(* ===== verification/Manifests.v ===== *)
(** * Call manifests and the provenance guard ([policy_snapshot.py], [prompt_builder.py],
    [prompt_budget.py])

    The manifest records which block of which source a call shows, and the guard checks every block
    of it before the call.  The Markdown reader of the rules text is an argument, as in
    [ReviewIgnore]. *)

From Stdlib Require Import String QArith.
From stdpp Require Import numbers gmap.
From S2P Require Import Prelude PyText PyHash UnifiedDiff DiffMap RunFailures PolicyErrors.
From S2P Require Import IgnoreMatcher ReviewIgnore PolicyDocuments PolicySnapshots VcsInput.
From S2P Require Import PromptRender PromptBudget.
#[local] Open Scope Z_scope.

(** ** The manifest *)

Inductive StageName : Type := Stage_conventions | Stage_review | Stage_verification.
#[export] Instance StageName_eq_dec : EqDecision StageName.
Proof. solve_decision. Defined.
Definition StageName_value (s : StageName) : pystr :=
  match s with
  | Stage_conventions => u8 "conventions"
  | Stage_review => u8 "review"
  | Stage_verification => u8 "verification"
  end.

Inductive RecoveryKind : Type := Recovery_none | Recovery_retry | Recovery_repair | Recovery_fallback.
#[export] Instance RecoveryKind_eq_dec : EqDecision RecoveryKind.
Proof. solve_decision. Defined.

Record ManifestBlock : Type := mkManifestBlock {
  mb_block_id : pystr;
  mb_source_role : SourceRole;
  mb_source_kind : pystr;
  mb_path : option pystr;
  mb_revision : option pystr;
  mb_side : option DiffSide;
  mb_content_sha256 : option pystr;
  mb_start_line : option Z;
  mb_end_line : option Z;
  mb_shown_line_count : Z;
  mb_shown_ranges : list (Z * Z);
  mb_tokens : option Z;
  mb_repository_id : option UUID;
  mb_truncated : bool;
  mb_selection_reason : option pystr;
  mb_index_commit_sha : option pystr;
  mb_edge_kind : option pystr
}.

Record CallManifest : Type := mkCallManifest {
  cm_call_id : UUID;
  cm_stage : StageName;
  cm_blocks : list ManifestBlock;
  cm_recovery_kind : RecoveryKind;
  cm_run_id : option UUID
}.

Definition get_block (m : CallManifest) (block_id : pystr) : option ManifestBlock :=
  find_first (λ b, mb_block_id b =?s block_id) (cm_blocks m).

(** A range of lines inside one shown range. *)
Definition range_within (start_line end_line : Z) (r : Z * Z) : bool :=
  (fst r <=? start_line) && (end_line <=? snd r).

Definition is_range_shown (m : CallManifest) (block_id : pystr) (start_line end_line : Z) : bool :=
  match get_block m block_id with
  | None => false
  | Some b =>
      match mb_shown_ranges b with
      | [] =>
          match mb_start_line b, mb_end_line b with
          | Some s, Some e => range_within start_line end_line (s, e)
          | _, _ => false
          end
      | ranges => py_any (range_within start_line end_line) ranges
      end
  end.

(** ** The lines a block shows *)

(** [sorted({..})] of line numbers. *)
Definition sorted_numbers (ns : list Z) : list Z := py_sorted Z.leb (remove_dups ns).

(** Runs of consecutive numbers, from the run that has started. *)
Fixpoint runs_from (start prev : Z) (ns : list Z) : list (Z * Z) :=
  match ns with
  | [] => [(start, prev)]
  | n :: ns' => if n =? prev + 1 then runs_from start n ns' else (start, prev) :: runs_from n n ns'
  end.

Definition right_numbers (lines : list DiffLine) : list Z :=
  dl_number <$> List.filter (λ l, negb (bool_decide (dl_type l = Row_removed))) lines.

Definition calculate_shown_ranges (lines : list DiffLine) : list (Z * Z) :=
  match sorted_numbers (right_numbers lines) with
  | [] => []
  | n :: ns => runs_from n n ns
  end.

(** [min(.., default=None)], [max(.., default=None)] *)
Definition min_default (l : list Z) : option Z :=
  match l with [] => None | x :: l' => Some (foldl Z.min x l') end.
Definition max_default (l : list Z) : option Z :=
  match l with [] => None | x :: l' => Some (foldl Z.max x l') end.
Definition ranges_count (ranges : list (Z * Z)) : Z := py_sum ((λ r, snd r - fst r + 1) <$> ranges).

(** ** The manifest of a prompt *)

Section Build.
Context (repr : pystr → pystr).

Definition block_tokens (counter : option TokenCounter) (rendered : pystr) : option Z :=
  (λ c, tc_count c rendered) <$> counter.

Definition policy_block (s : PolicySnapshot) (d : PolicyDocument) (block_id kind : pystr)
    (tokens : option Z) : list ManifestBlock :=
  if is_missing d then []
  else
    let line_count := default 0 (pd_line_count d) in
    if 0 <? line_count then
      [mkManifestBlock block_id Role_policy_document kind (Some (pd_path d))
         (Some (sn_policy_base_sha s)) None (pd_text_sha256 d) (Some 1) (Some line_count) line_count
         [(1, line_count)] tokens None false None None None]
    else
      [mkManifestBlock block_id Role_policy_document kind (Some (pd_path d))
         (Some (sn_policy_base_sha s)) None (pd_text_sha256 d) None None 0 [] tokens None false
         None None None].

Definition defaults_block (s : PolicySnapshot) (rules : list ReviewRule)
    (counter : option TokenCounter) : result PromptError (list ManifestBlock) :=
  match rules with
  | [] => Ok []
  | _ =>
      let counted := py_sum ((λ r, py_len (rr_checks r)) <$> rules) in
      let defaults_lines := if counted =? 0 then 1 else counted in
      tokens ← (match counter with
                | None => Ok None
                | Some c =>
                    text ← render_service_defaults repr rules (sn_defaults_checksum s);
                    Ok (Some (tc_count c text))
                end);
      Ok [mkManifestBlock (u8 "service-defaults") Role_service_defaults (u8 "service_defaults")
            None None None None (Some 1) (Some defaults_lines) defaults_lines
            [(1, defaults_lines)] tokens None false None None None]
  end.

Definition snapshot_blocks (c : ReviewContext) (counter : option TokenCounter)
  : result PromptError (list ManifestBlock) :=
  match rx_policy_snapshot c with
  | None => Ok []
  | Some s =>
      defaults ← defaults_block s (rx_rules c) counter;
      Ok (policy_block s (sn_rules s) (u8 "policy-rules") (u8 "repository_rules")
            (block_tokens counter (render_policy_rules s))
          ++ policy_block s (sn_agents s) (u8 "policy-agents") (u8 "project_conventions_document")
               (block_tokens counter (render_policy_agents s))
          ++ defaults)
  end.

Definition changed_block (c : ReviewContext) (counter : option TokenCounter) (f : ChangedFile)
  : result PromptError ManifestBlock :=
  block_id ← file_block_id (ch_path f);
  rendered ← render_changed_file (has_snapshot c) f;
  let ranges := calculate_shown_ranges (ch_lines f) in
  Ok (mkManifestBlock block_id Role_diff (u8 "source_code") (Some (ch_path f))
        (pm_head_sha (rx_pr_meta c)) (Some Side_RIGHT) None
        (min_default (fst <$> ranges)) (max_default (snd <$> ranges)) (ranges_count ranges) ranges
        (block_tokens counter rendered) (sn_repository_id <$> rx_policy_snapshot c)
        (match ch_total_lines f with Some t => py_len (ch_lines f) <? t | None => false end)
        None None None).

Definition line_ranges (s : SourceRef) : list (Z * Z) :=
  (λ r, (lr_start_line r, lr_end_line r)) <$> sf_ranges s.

» WHAT YOU HAVE TO DO
In the data above, find the line that contains "(block_tokens counter (render_policy_agents" and the line that contains "(min_default (fst <$>". Repeat exactly those lines and every line between them, and only those.

» PROBLEM SOLUTION
               (block_tokens counter (render_policy_agents s))
          ++ defaults)
  end.

Definition changed_block (c : ReviewContext) (counter : option TokenCounter) (f : ChangedFile)
  : result PromptError ManifestBlock :=
  block_id ← file_block_id (ch_path f);
  rendered ← render_changed_file (has_snapshot c) f;
  let ranges := calculate_shown_ranges (ch_lines f) in
  Ok (mkManifestBlock block_id Role_diff (u8 "source_code") (Some (ch_path f))
        (pm_head_sha (rx_pr_meta c)) (Some Side_RIGHT) None
        (min_default (fst <$> ranges)) (max_default (snd <$> ranges)) (ranges_count ranges) ranges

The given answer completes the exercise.